Stream processing is a way to query a continuous stream of data and draw conclusions from it within the boundaries of a real-time scenario. For example, receiving an alert as soon as a fraudulent transaction is done via a credit/debit card.
The 2 main types of stream processing done are:
- Stateless: Where every event is handled completely independent from the preceding events.
- Stateful: Where a “state” is shared between events and therefore past events can influence the way current events are processed.
Stateless stream processing is easy to scale up because events are processed independently. But Stateful stream processing is difficult to scale up because the “state” needs to be shared across the events.
In order to do stateful stream processing, there are a number of open source stream processing frameworks available like Apache’s Spark Streaming, Storm, Kafka Streams, Samza, Flink, and Apex.

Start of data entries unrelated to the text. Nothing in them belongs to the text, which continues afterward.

(* ===== verification/F64.v ===== *)
(** * IEEE 754 binary64 arithmetic and the float methods of [Duration]

    Rust's [f64] is binary64 with round-to-nearest-even; it is modelled by the
    executable specification of the standard library ([SpecFloat] at precision
    53 and maximal exponent 1024), so every float computation of the sources is
    evaluated bit for bit.  [Duration]'s float methods are the ones of
    [core::time]. *)

From S2P Require Import Prelude.
From Stdlib Require Import SpecFloat.

Abbreviation f64 := spec_float (only parsing).

Definition f64_prec : Z := 53.
Definition f64_emax : Z := 1024.

Definition f64_add (x y : f64) : f64 := SFadd f64_prec f64_emax x y.
Definition f64_sub (x y : f64) : f64 := SFsub f64_prec f64_emax x y.
Definition f64_mul (x y : f64) : f64 := SFmul f64_prec f64_emax x y.
Definition f64_div (x y : f64) : f64 := SFdiv f64_prec f64_emax x y.

(** An integer [as f64]: rounded to nearest even. *)
Definition f64_of_Z (z : Z) : f64 := binary_normalize f64_prec f64_emax z 0 false.

Definition f64_zero : f64 := S754_zero false.
Definition f64_one : f64 := f64_of_Z 1.

(** [m * 2^e] rounded to an integer: down, and to nearest with ties to even. *)
Definition scale_floor (m e : Z) : Z := if 0 <=? e then m * 2 ^ e else m / 2 ^ (- e).

Definition div_nearest_even (a b : Z) : Z :=
  let q := a / b in
  let r := a mod b in
  match 2 * r ?= b with
  | Lt => q
  | Gt => q + 1
  | Eq => if Z.even q then q else q + 1
  end.

(** [x.floor() as isize]: float to integer casts saturate and send NaN to 0. *)
Definition f64_floor_isize (x : f64) : Z :=
  let clamp z := Z.max isize_min (Z.min isize_max z) in
  match x with
  | S754_zero _ | S754_nan => 0
  | S754_infinity s => if s then isize_min else isize_max
  | S754_finite s m e => clamp (scale_floor (if s then Z.neg m else Z.pos m) e)
  end.

(** [x as u64], of a float: truncated, saturating, NaN to 0. *)
Definition f64_to_u64 (x : f64) : Z :=
  match x with
  | S754_zero _ | S754_nan => 0
  | S754_infinity s => if s then 0 else u64_max
  | S754_finite true _ _ => 0
  | S754_finite false m e => Z.min u64_max (scale_floor (Z.pos m) e)
  end.

(** The comparison operators ([false] when an operand is NaN), [partial_cmp],
    [is_nan], [is_finite], [clamp] and [max]. *)
Definition f64_lt (x y : f64) : bool := SFltb x y.
Definition f64_le (x y : f64) : bool := SFleb x y.
Definition f64_eq (x y : f64) : bool := SFeqb x y.
Definition f64_partial_cmp (x y : f64) : option comparison := SFcompare x y.
Definition f64_is_nan (x : f64) : bool := match x with S754_nan => true | _ => false end.
Definition f64_is_finite (x : f64) : bool :=
  match x with S754_nan | S754_infinity _ => false | _ => true end.
Definition f64_clamp (x lo hi : f64) : f64 :=
  let x := if f64_lt x lo then lo else x in if f64_lt hi x then hi else x.
Definition f64_max (x y : f64) : f64 :=
  if f64_is_nan x then y else if f64_is_nan y then x else if f64_lt x y then y else x.

(** ** Duration *)

(** [Duration::as_secs_f64] *)
Definition as_secs_f64 (d : Z) : f64 :=
  f64_add (f64_of_Z (d / nanos_per_sec))
          (f64_div (f64_of_Z (d mod nanos_per_sec)) (f64_of_Z nanos_per_sec)).

(** [Duration::from_secs_f64]: the exact value of the float in nanoseconds,
    rounded to nearest even.  [None] is the panic on a negative, non-finite or
    too large argument. *)
Definition from_secs_f64 (x : f64) : option Z :=
  match x with
  | S754_zero _ => Some 0
  | S754_nan | S754_infinity _ => None
  | S754_finite true m e => None
  | S754_finite false m e =>
      if 0 <=? e then
        if Z.pos m * 2 ^ e <=? u64_max then Some (Z.pos m * 2 ^ e * nanos_per_sec) else None
      else
        let d := div_nearest_even (Z.pos m * nanos_per_sec) (2 ^ (- e)) in
        if d <=? duration_max then Some d else None
  end.

(** [Duration::mul_f64] *)
Definition dur_mul_f64 (d : Z) (k : f64) : option Z := from_secs_f64 (f64_mul k (as_secs_f64 d)).

(** [Duration + Duration] and [Duration * u32], which panic on overflow. *)
Definition dur_add (a b : Z) : option Z := if a + b <=? duration_max then Some (a + b) else None.
Definition dur_mul (a k : Z) : option Z := if a * k <=? duration_max then Some (a * k) else None.
(** [Duration / u32], rounding down. *)
Definition dur_div (a k : Z) : Z := a / k.
Definition dur_abs_diff (a b : Z) : Z := Z.abs (a - b).

#[global] Arguments f64_add : simpl never.
#[global] Arguments f64_sub : simpl never.
#[global] Arguments f64_mul : simpl never.
#[global] Arguments f64_div : simpl never.
#[global] Arguments f64_of_Z : simpl never.
#[global] Arguments as_secs_f64 : simpl never.
#[global] Arguments from_secs_f64 : simpl never.
#[global] Arguments dur_mul_f64 : simpl never.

In this post, we will try to answer the question: Why Flink is better for Stateful Streaming applications? We will not be presenting any comparison between the different stream processing frameworks, instead, we will just explain the features of Apache Flink, which makes it suitable for stateful stream processing applications.
So let’s first begin by answering the question: What is Flink? Apache Flink is an open source platform for distributed stream and batch data processing. Flink’s core is a streaming dataflow engine that provides data distribution, communication, and fault tolerance for distributed computations over data streams.
Now, let’s answer the question: Why Flink is better suited for Streaming/Stateful Streaming applications?
The answer is simple: Because the “state” is a first-class citizen in Flink. Now the reasons which make the “state” a first-class citizen in Flink are as follows:
- Multiple State Primitives: Flink provides the “state” primitives for different data structures, such as atomic values, lists, or maps. This helps developers to choose the “state” primitive that is most efficient based on their use case.
- Pluggable State Backends: Flink allows us to manage the “state” via any pluggable “state” backend like a Database or a File System.
- Exactly-once state consistency: Flink’s checkpointing and recovery algorithms guarantee the consistency of the “state” in case of a failure. Hence, failures are transparently handled and do not affect the correctness of an application.
- Very Large State: Flink can maintain a “state” of several terabytes in size with the help of its asynchronous and incremental checkpointing algorithm. So, the developers need not worry about the size of the “state” generated or maintained by the application.
- Scalable Applications: Flink supports scaling of stateful applications by redistributing the “state” to its worker machines. Hence, developers need not worry about scaling stateful streaming applications too.
Now, What’s the conclusion? Simple, all the above reasons make Flink a suitable candidate for being the stream processing engine for stateful streaming applications. So, if you are looking for a stream processing engine for your application, then give Flink a try.